Dog Stars, The

Peter Heller
“Leave it to Peter Heller to imagine a postapocalyptic world that contains as much loveliness as it does devastation. His hero, Hig, flies a 1956 Cessna (his dog as copilot) around what was once Colorado, chasing all the same things we chase in these pre-annihilation days: love, friendship, the solace of the natural world, and the chance to perform some small kindness. The Dog Stars is a wholly compelling and deeply engaging debut.” —Pam Houston, author of Contents May Have Shifted A riveting, powerful novel about a pilot living in a world filled with loss—and what he is willing to risk to rediscover, against all odds, connection, love, and grace.Hig survived the flu that killed everyone he knows. His wife is gone, his friends are dead, he lives in the hangar of a small abandoned airport with his dog, his only neighbor a gun-toting misanthrope. In his 1956 Cessna, Hig flies the perimeter of the airfield or sneaks off to the mountains to fish and to pretend that things are the way they used to be. But when a random transmission somehow beams through his radio, the voice ignites a hope deep inside him that a better life—something like his old life—exists beyond the airport. Risking everything, he flies past his point of no return—not enough fuel to get him home—following the trail of the static-broken voice on the radio. But what he encounters and what he must face—in the people he meets, and in himself—is both better and worse than anything he could have hoped for.Narrated by a man who is part warrior and part dreamer, a hunter with a great shot and a heart that refuses to harden, The Dog Stars is both savagely funny and achingly sad, a breathtaking story about what it means to be human.


Reviewed: 2018-09-28
DNF at 30%

I think this is a case of it's me not you. I just have no desire to pick this back up. :(
Reviewed: 2018-02-24
I finished this book this week but forgot to mark it read! Oops!

This is the first dystopian, post-apocalypse novel that I've read and enjoy. The author, besides writing fiction, also writes poetry and brings a wonderful poetical, lyrical quality to the writing. It's a haunting tale of Hig; pilot, gardner, carpenter, survivor. Who lives out his days in a small airport in Colorado. Joining him is Bangley, soldier, fighter, and gun nut. The two live out an uneasy trust until Hig goes flying off into the wild blue.

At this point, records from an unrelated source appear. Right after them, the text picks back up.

(** C4: [getAtom(name)] for a string answers the atom at the smallest held
    atom index whose name is [name], with the residue's active coordinate set
    index, and [None] when no held atom has that name. *)
Theorem getAtom_lowest (ag : AtomGroup) (self : Residue) (s : string) :
  store_ok ag = true ->
  residue_ok ag self = true ->
  match Residue.getAtom ag self (PyStr s) with
  | Ok (Some a) =>
      getACSIndex ag self = Ok (atom_acsi a)
      /\ atom_index a ∈ _indices self
      /\ _names ag !! atom_index a = Some s
      /\ forall j : nat,
           j ∈ _indices self -> _names ag !! j = Some s -> atom_index a <= j
  | Ok None =>
      forall j : nat, j ∈ _indices self -> _names ag !! j <> Some s
  | Raise _ => False
  end.
Proof.
  intros Hst Hres.
  destruct (store_ok_inv ag Hst) as (Hlen & _ & _).
  destruct (residue_ok_inv ag self Hres) as (_ & Hasc & Hin).
  rewrite <- Hlen in Hin.
  destruct (take_at_ok _ _ Hin) as (xs & Hxs & Hall).
  unfold Residue.getAtom, getACSIndex, getNames. cbn [bind].
  rewrite Hxs. cbn [bind]. unfold Residue.nonzero.
  destruct (Residue.nonzero_from 0 _) as [| p rest] eqn:Hnz.
  - intros j Hj Hname.
    apply list_elem_of_lookup in Hj as [q Hq].
    apply (nonzero_from_nil _ _ Hnz q).
    now apply (mask_lookup _ _ _ s q j Hall Hq).
  - destruct (nonzero_from_head _ _ _ _ Hnz) as (q & -> & Hq & Hmin).
    cbn [Nat.add].
    assert (is_Some (_indices self !! q)) as [i Hi].
    { apply lookup_lt_is_Some_2.
      rewrite (Forall2_length _ _ _ Hall).
      apply lookup_lt_Some in Hq. now rewrite length_fmap in Hq. }
    unfold item. rewrite Hi. cbn [bind atom_index atom_acsi].
    repeat split.
    + apply list_elem_of_lookup. now exists q.
    + now apply (mask_lookup _ _ _ s q i Hall Hi).
    + intros j Hj Hname.
      apply list_elem_of_lookup in Hj as [q' Hq'].
      apply (ascending_lookup_le _ q q' i j Hasc Hi Hq').
      destruct (Nat.le_gt_cases q q') as [Hle | Hgt]; [exact Hle |].
      exfalso. apply (Hmin q' Hgt).
      now apply (mask_lookup _ _ _ s q' j Hall Hq').
Qed.

(** In SER 7B the atoms 3 and 5 are both named ["CA"]: atom 3 is returned,
    with the residue's own coordinate set index 2. *)
Lemma getAtom_lowest_witness :
  match Residue.getAtom Sample.ag_two Sample.res_ser (PyStr "CA") with
  | Ok (Some a) =>
      getACSIndex Sample.ag_two Sample.res_ser = Ok (atom_acsi a)
      /\ atom_index a ∈ _indices Sample.res_ser
      /\ _names Sample.ag_two !! atom_index a = Some "CA"
      /\ forall j : nat,
           j ∈ _indices Sample.res_ser ->
           _names Sample.ag_two !! j = Some "CA" -> atom_index a <= j
  | Ok None =>
      forall j : nat,
        j ∈ _indices Sample.res_ser -> _names Sample.ag_two !! j <> Some "CA"
  | Raise _ => False
  end.
Proof.
  apply (getAtom_lowest Sample.ag_two Sample.res_ser "CA").
  - reflexivity.
  - reflexivity.
Defined.

Example getAtom_duplicate_name :
  Residue.getAtom Sample.ag_two Sample.res_ser (PyStr "CA")
    = Ok (Some {| atom_index := 3; atom_acsi := 2 |}).
Proof. reflexivity. Qed.

(** The order of the held indices matters: a view that holds its atoms out of
    store order answers the first match in its own order. *)
Example getAtom_storage_order :
  residue_ok Sample.ag_two Sample.res_unordered = false
  /\ Residue.getAtom Sample.ag_two Sample.res_unordered (PyStr "CA")
     = Ok (Some {| atom_index := 5; atom_acsi := 1 |}).
Proof. split; reflexivity. Qed.

Example getAtom_unknown_name :
  Residue.getAtom Sample.ag_two Sample.res_ser (PyStr "XX") = Ok None.
Proof. reflexivity. Qed.

(** C5: indexing a residue, [R[s]], is [R.getAtom(s)] on every argument. *)
Theorem getitem_is_getAtom (ag : AtomGroup) (self : Residue) (key : pyval) :
  Residue.__getitem__ ag self key = Residue.getAtom ag self key.
Proof. reflexivity. Qed.

(** C10: for an argument that is not a string, [getAtom] and indexing answer
    [None] over every store and every view: the atom names are not read, and
    nothing is raised. *)
Theorem getAtom_not_str (ag : AtomGroup) (self : Residue) (key : pyval) :
  isinstance_str key = false ->
  Residue.getAtom ag self key = Ok None
  /\ Residue.__getitem__ ag self key = Ok None.
Proof.
  intros Hkey. unfold Residue.__getitem__.
  destruct key; try discriminate; split; reflexivity.
Qed.

(** A view with an atom index outside the store: reading its atom names
    raises, asking it for a non-string key does not. *)
Lemma getAtom_not_str_witness :
  getNames Sample.ag_two Sample.res_outside = Raise IndexError
  /\ Residue.getAtom Sample.ag_two Sample.res_outside (PyStr "CA")
     = Raise IndexError
  /\ Residue.getAtom Sample.ag_two Sample.res_outside (PyInt 3) = Ok None
  /\ Residue.__getitem__ Sample.ag_two Sample.res_outside (PyInt 3) = Ok None.
Proof.
  split; [reflexivity |]. split; [reflexivity |].
  apply (getAtom_not_str Sample.ag_two Sample.res_outside (PyInt 3)).
  reflexivity.
Defined.

(** * Further properties of the residue code *)

(** ** Which ordinals navigation asks for *)

(** [getPrev()] never hands a negative ordinal to the hierarchy index: two
    hierarchy indices that agree on the ordinals from 0 on give the same
    answer, whatever either does below 0. *)
Theorem getPrev_nonnegative_only
    (ag : AtomGroup) (hv hv' : HierView) (self : Residue) :
  (forall k : Z, (0 <= k)%Z -> hv_getResidue hv k = hv_getResidue hv' k) ->
  Residue.getPrev ag hv self = Residue.getPrev ag hv' self.
Proof.
  intros Hagree. unfold Residue.getPrev.
  destruct (Residue.getResindex ag self) as [i | e]; [| reflexivity].
  cbn [bind].
  destruct (Z.ltb_spec (Z.of_nat i - 1) 0) as [Hneg | Hpos].
  - reflexivity.
  - now apply Hagree.
Qed.

(** At the first residue a hierarchy index that counts negative ordinals from
    the end is not asked for ordinal -1, which it would answer with the last
    residue. *)
Lemma getPrev_nonnegative_only_witness :
  Residue.getPrev Sample.ag_three (hierview Sample.hd_three) (Sample.res_at 0)
    = Residue.getPrev Sample.ag_three (Sample.hv_wrapping Sample.hd_three)
        (Sample.res_at 0)
  /\ hv_getResidue (Sample.hv_wrapping Sample.hd_three) (-1)%Z
     = Ok (Some (Sample.res_at 2)).
Proof.
  split.
  - apply getPrev_nonnegative_only.
    intros k Hk. cbn [Sample.hv_wrapping hv_getResidue].
    destruct (Z.ltb_spec k 0); [lia | reflexivity].
  - reflexivity.
Defined.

I loved this book too much to be able to talk coherently about this book, let alone write about it. The writing reminded me of Cormac McCarthy in the way that Heller takes liberty with how we write. Unlike McCarthy, in the end it's not so bleak. It's fairly uplifting.

My favorite quote in the book is long. It's when a character, Cima, describes life with her husband before the pandemic flu and collapse of society. It's about the time in between life's big events. We all say it as we try to rush through life; when I get married, when we buy a house, when we have kids, when the kids go to college.

This is our ritual while we waited for our lives to truly begin and i think now that maybe true sweetness can only happen in limbo. I don't know why. Is it because we are so I sure so unsure, so tentative, and waiting? Like it needs that much room, that much space to expand. The not knowing anything really, the hoping, the aching transience: this is not real, not really, and so we let it alone, let it in unfold lightly. Those times that can fly. That's the way it seems now looking back. Like those pleasantly exhausted bike rides up the side of a country highway on a warm evening. To a bridge. To a little rootsnaked trail through heavy maples. Where we padded barefoot upstream to a swimming hole. Even getting poison ivy so badly one weekend I missed two days of work. Seems from here that was the sweetest time ever vouchsafed to two people. Ever. On earth. While we waited for him to finish his degree, for me to have a child, to do the real work of living.

Just love that.

Anyhoo. One of my faves of the year, maybe in the best of life for my life. Just achingly, hauntingly beautiful writing and story.
Reviewed: 2016-04-08

One question - why are all post-apocalyptic worlds full of crazy and horrible people. I gave this 4 stars because the good characters are really developed and, although grumpy, are likable. It ended on a sad note without a possibility of hope for the future.